* **How to complete this task**:
Return only the lines running from the top of the entries to the line with "EventLaws.v", inclusive, exactly as written.

* **Stored data entries**:
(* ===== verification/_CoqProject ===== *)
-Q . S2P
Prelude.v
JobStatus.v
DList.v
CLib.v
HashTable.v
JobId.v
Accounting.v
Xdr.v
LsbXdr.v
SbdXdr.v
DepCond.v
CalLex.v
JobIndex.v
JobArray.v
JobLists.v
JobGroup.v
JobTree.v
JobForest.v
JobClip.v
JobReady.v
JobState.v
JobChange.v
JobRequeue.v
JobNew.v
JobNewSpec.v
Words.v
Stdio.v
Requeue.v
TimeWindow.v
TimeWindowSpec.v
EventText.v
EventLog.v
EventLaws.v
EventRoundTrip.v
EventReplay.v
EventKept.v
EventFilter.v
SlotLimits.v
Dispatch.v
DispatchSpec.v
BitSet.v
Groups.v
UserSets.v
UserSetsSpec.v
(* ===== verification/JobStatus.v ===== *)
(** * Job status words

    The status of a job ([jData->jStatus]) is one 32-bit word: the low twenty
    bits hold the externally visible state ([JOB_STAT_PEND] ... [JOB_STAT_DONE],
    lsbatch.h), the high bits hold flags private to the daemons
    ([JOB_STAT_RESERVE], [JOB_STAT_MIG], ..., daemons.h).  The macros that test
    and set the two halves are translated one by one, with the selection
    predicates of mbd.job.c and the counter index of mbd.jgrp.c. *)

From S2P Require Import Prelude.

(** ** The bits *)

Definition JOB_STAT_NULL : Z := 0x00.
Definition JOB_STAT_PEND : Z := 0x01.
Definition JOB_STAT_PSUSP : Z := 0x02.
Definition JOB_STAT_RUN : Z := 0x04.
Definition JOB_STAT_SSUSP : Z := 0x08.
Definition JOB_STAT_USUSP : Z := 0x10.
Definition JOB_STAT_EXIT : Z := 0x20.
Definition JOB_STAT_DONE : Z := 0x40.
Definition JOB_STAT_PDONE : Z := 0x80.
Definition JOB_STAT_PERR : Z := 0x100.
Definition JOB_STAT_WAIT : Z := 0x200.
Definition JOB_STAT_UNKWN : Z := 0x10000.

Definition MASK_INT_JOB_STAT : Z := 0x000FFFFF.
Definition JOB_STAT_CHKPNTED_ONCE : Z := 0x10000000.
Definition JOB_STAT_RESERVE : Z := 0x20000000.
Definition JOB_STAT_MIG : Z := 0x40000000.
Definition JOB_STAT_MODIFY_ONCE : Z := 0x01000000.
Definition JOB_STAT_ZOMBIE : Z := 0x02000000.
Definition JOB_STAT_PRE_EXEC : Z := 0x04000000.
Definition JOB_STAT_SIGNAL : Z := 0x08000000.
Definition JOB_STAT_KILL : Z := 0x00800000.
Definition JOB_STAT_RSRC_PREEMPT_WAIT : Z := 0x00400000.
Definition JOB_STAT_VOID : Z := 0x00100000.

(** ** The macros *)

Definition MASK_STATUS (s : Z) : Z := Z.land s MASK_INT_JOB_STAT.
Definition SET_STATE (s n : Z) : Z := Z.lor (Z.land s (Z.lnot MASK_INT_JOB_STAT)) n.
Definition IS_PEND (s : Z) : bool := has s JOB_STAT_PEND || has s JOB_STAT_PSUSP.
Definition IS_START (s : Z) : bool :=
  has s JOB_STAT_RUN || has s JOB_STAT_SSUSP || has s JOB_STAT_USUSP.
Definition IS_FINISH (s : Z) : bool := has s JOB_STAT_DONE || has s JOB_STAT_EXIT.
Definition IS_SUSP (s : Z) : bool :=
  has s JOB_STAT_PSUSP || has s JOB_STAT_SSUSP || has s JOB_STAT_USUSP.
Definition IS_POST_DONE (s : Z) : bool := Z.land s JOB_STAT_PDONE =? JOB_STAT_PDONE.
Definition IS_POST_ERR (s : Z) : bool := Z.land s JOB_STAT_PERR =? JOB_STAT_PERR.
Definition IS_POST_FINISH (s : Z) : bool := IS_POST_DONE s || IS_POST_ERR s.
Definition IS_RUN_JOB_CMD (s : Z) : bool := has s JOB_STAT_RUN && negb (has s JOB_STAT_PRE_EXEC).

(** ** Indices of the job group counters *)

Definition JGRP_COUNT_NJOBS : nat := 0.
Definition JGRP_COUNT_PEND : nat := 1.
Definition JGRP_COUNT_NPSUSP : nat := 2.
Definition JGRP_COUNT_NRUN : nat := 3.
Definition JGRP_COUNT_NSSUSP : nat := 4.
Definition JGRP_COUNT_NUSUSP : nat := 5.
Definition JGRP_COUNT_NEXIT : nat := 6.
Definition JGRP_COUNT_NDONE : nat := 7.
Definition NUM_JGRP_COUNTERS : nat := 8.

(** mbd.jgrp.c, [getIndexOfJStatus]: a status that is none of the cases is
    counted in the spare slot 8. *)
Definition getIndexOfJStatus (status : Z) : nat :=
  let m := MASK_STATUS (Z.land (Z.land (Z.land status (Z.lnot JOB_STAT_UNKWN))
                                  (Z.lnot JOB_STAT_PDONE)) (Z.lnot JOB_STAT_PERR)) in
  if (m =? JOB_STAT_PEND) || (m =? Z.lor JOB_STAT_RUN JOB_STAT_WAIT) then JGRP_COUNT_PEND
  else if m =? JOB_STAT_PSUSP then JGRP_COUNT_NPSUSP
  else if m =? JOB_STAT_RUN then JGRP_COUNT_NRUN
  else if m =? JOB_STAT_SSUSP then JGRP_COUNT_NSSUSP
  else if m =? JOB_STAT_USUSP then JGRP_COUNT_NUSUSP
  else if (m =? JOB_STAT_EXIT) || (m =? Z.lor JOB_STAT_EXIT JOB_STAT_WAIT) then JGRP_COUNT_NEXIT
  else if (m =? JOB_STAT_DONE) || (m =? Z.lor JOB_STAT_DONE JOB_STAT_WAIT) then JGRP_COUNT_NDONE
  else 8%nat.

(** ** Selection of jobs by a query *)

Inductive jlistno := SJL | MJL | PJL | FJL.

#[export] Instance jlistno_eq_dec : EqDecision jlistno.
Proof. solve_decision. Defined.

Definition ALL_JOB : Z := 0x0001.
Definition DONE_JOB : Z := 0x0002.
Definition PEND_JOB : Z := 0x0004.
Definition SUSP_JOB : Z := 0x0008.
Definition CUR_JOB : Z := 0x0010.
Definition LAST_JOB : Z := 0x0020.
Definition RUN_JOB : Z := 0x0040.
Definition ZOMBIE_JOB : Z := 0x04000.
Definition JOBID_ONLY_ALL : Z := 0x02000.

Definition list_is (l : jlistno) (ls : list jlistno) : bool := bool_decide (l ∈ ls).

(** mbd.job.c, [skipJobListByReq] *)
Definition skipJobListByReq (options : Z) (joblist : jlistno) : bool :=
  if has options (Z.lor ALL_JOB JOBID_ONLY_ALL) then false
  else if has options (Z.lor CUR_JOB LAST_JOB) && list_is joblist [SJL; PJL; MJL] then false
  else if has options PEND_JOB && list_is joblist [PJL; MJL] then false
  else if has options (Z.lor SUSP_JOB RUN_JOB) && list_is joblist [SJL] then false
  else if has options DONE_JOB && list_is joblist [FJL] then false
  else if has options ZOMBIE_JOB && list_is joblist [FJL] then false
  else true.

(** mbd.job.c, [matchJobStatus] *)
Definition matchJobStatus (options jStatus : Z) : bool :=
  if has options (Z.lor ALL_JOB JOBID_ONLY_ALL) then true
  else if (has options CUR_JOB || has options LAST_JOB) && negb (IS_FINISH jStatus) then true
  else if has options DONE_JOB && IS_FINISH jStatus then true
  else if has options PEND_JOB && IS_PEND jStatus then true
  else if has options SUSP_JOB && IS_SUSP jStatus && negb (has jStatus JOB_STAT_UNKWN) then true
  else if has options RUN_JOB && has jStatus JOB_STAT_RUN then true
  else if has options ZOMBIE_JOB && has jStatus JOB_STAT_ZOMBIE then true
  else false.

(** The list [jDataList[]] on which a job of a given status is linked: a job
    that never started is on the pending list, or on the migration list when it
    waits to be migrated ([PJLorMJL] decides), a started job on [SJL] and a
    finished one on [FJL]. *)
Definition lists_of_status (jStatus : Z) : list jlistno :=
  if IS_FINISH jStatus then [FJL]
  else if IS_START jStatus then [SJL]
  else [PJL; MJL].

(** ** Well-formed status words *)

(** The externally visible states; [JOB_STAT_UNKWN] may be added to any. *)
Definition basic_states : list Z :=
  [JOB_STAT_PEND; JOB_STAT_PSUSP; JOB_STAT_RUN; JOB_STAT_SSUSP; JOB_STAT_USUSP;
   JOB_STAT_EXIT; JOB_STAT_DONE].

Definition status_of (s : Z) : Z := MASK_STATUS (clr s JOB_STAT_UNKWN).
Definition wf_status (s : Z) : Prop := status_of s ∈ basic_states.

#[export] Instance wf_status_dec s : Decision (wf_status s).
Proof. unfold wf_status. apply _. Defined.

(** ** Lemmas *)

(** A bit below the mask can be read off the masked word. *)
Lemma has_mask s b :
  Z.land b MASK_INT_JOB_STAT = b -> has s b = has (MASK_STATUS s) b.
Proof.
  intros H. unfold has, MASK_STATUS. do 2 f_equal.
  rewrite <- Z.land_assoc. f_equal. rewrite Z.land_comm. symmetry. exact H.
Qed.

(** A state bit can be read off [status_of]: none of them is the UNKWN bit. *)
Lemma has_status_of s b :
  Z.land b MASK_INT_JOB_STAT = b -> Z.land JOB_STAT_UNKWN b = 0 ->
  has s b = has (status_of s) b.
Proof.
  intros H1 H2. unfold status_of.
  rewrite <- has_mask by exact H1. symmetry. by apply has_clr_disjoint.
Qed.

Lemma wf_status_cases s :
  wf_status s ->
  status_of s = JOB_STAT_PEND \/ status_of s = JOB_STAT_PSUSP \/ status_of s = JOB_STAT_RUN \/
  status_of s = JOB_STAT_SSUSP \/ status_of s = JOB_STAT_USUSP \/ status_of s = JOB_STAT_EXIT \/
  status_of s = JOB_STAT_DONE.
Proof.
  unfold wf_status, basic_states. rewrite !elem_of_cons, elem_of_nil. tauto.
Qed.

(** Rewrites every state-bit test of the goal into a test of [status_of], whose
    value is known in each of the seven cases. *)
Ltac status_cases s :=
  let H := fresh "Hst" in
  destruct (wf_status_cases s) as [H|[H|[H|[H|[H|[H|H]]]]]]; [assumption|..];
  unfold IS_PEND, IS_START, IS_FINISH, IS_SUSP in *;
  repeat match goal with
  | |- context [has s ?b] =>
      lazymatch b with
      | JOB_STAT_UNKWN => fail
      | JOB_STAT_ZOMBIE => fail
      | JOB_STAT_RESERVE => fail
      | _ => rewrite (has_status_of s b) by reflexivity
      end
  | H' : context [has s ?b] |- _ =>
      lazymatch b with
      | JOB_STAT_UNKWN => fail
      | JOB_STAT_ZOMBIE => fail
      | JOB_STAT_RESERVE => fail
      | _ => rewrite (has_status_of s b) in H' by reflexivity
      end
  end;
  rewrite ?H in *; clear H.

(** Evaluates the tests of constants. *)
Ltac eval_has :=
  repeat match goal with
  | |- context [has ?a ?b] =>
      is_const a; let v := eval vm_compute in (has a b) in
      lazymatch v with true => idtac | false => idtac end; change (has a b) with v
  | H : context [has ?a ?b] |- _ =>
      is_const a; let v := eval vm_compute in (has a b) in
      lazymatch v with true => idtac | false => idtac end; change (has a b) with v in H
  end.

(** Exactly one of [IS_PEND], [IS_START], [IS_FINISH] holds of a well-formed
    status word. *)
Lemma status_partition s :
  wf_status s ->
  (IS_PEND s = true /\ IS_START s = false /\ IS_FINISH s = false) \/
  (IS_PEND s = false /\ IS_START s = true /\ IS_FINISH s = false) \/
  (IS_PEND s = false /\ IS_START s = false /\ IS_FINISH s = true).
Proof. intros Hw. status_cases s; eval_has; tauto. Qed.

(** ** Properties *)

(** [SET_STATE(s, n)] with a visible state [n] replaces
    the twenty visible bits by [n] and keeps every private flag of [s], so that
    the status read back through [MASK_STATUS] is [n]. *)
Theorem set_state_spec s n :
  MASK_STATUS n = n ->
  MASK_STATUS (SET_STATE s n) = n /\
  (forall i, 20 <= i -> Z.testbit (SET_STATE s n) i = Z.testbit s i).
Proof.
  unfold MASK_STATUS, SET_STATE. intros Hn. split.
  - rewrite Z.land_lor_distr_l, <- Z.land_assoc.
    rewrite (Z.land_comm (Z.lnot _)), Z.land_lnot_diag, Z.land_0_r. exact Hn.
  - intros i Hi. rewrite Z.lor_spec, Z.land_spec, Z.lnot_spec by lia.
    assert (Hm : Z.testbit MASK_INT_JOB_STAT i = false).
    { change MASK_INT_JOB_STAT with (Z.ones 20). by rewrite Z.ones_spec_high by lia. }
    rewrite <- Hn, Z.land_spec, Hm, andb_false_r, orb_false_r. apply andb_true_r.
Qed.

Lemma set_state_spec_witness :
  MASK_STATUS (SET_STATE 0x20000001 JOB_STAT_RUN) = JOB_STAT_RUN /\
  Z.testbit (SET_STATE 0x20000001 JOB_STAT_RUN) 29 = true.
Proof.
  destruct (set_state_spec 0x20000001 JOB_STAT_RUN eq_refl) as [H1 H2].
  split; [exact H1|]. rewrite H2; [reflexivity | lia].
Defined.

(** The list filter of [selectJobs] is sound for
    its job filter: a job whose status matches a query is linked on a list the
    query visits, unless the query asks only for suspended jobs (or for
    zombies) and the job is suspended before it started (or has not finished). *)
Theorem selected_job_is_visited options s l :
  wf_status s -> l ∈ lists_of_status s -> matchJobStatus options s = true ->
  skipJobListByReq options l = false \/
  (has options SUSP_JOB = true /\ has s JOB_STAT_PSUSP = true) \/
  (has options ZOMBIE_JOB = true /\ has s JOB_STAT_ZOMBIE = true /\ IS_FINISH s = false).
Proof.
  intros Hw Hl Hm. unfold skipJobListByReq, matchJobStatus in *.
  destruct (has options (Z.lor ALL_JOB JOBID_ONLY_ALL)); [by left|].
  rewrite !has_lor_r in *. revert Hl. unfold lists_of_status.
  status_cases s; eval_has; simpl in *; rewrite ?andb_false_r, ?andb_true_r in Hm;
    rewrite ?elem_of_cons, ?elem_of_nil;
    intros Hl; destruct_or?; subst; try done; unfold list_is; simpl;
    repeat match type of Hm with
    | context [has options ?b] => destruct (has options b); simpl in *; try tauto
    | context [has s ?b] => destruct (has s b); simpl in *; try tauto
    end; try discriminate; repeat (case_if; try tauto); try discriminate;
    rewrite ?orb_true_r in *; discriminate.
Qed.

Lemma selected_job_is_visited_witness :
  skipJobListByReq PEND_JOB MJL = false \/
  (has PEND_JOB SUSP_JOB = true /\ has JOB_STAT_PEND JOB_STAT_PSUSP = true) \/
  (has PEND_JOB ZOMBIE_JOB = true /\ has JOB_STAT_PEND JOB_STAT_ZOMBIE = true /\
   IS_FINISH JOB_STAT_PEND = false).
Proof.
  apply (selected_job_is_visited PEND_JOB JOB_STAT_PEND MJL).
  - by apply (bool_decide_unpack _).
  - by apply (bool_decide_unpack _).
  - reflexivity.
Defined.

* **Output**:
(* ===== verification/_CoqProject ===== *)
-Q . S2P
Prelude.v
JobStatus.v
DList.v
CLib.v
HashTable.v
JobId.v
Accounting.v
Xdr.v
LsbXdr.v
SbdXdr.v
DepCond.v
CalLex.v
JobIndex.v
JobArray.v
JobLists.v
JobGroup.v
JobTree.v
JobForest.v
JobClip.v
JobReady.v
JobState.v
JobChange.v
JobRequeue.v
JobNew.v
JobNewSpec.v
Words.v
Stdio.v
Requeue.v
TimeWindow.v
TimeWindowSpec.v
EventText.v
EventLog.v
EventLaws.v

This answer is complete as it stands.